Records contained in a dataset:

(** * Finite model builder (FMB/FiniteModelBuilder.cpp)

    A shallow embedding of the parts of [FiniteModelBuilder] that lay out
    the SAT variables ([reset], [getSATLiteral]), emit the propositional
    clauses ([addNewInstances], [addNewFunctionalDefs],
    [addNewTotalityDefs]) and enumerate domain sizes (the CONTOUR growth
    step of [runImpl], [HackyDSAE::checkConstriant],
    [HackyDSAE::increaseModelSizes]), together with the properties of the
    design document that concern them.

    Conventions of the embedding:
    - a C++ [unsigned] is a [Z] in [0, 2^32); every arithmetic operation of
      the source is written with its wrap-around ([U32.add], [U32.sub],
      [U32.mul]);
    - a [DArray<unsigned>] is a [list Z] read with [rd] and written with
      stdpp's [<[i:=x]>]; an index outside the array is undefined behaviour
      in the source, the embedding reads 0 there and ignores the write;
    - indices (symbol numbers, sort numbers, clause variables) are [nat];
    - loops that mutate a table take the table and return it. *)

From Stdlib Require Import ZArith List Lia Bool.
From stdpp Require Import base list.
Import ListNotations.
Local Open Scope Z_scope.

(** ** Machine arithmetic *)

Module U32.
Definition modulus : Z := 2 ^ 32.
Definition UINT_MAX : Z := modulus - 1.
Definition wrap (z : Z) : Z := z mod modulus.
Definition add (a b : Z) : Z := wrap (a + b).
Definition sub (a b : Z) : Z := wrap (a - b).
Definition mul (a b : Z) : Z := wrap (a * b).
Definition inRange (z : Z) : Prop := 0 <= z < modulus.
End U32.

(** ** Arrays *)

Definition rd (a : list Z) (i : nat) : Z := default 0 (a !! i).
Definition rdb (a : list bool) (i : nat) : bool := default false (a !! i).
Definition rdn (a : list nat) (i : nat) : nat := default 0%nat (a !! i).
Definition rdl {A} (a : list (list A)) (i : nat) : list A := default [] (a !! i).

(** ** Data model *)

(** [SortInference]'s [SortedSignature]: the fields the builder reads. *)
Record SortedSignature := {
  sorts : nat;
  distinctSorts : nat;
  parents : list nat;
  sortBounds : list Z;
  monotonicSorts : list bool;
  functionSignatures : list (list nat);
  predicateSignatures : list (list nat)
}.

(** [env.signature]: number of symbols and their arities. *)
Record Signature := {
  functions : nat;
  predicates : nat;
  functionArity : list nat;
  predicateArity : list nat
}.

(** A [SATLiteral] is a variable and a polarity; a [SATClause] a stack of
    literals. *)
Definition SATLiteral : Type := Z * bool.
Definition SATClause : Type := list SATLiteral.

(** Flattened first-order literals: [x = y], [f(xs) = y], [p(xs)], each
    with a polarity; arguments are clause variables. *)
Inductive Literal :=
| TwoVarEq (polarity : bool) (x y : nat)
| FunEq (polarity : bool) (functor : nat) (args : list nat) (res : nat)
| PredLit (polarity : bool) (functor : nat) (args : list nat).

(** A clause of [_clauses] with [varCnt()] and its entry in
    [_clauseVariableSorts] (absent for a clause of variable equalities
    only). A clause of [_groundClauses] is a list of propositional
    symbols with polarities. *)
Record Clause := {
  literals : list Literal;
  varCnt : nat;
  varSorts : option (list nat)
}.

(** What [runImpl] only reads. [VAR_MAX] is
    [MinisatInterfacingNewSimp::VAR_MAX]. *)
Record Input := {
  VAR_MAX : Z;
  signature : Signature;
  _sortedSignature : SortedSignature;
  del_f : list bool;
  del_p : list bool;
  _xmass : bool;
  _startModelSize : Z;
  _sizeWeightRatio : Z;
  _distinctSortMins : list Z;
  _distinctSortMaxs : list Z;
  _distinct_sort_constraints : list (nat * nat);
  _strict_distinct_sort_constraints : list (nat * nat);
  _clauses : list Clause;
  _groundClauses : list (list (nat * bool));
  _isAppropriate : bool;
  units : list (list Literal)
}.

(** What the builder does to the SAT solver, in order. *)
Inductive Event :=
| NewSolver
| EnsureVarCount (n : Z)
| AddClauses (cs : list SATClause)
| SolveUnderAssumptions (assumptions : list SATLiteral).

(** The builder's mutable members. *)
Record FMB := {
  _sortModelSizes : list Z;
  _distinctSortSizes : list Z;
  f_offsets : list Z;
  p_offsets : list Z;
  marker_offsets : list Z;
  totalityMarker_offset : Z;
  instancesMarker_offset : Z;
  _curMaxVar : Z;
  _clausesToBeAdded : list SATClause;
  trace : list Event
}.

Definition with_sizes (st : FMB) (sm ds : list Z) : FMB :=
  {| _sortModelSizes := sm; _distinctSortSizes := ds;
     f_offsets := f_offsets st; p_offsets := p_offsets st;
     marker_offsets := marker_offsets st;
     totalityMarker_offset := totalityMarker_offset st;
     instancesMarker_offset := instancesMarker_offset st;
     _curMaxVar := _curMaxVar st;
     _clausesToBeAdded := _clausesToBeAdded st; trace := trace st |}.

Definition with_offsets (st : FMB) (fo po mo : list Z) (tm im : Z) : FMB :=
  {| _sortModelSizes := _sortModelSizes st;
     _distinctSortSizes := _distinctSortSizes st;
     f_offsets := fo; p_offsets := po; marker_offsets := mo;
     totalityMarker_offset := tm; instancesMarker_offset := im;
     _curMaxVar := _curMaxVar st;
     _clausesToBeAdded := _clausesToBeAdded st; trace := trace st |}.

Definition with_curMaxVar (st : FMB) (v : Z) : FMB :=
  {| _sortModelSizes := _sortModelSizes st;
     _distinctSortSizes := _distinctSortSizes st;
     f_offsets := f_offsets st; p_offsets := p_offsets st;
     marker_offsets := marker_offsets st;
     totalityMarker_offset := totalityMarker_offset st;
     instancesMarker_offset := instancesMarker_offset st;
     _curMaxVar := v;
     _clausesToBeAdded := _clausesToBeAdded st; trace := trace st |}.

Definition with_clauses (st : FMB) (cs : list SATClause) : FMB :=
  {| _sortModelSizes := _sortModelSizes st;
     _distinctSortSizes := _distinctSortSizes st;
     f_offsets := f_offsets st; p_offsets := p_offsets st;
     marker_offsets := marker_offsets st;
     totalityMarker_offset := totalityMarker_offset st;
     instancesMarker_offset := instancesMarker_offset st;
     _curMaxVar := _curMaxVar st;
     _clausesToBeAdded := cs; trace := trace st |}.

Definition log (st : FMB) (e : Event) : FMB :=
  {| _sortModelSizes := _sortModelSizes st;
     _distinctSortSizes := _distinctSortSizes st;
     f_offsets := f_offsets st; p_offsets := p_offsets st;
     marker_offsets := marker_offsets st;
     totalityMarker_offset := totalityMarker_offset st;
     instancesMarker_offset := instancesMarker_offset st;
     _curMaxVar := _curMaxVar st;
     _clausesToBeAdded := _clausesToBeAdded st; trace := trace st ++ [e] |}.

### TASK INSTRUCTIONS
Could you work out how many lines of the data above contain the word "SATClause"? Give only the number.

### TASK OUTPUT
5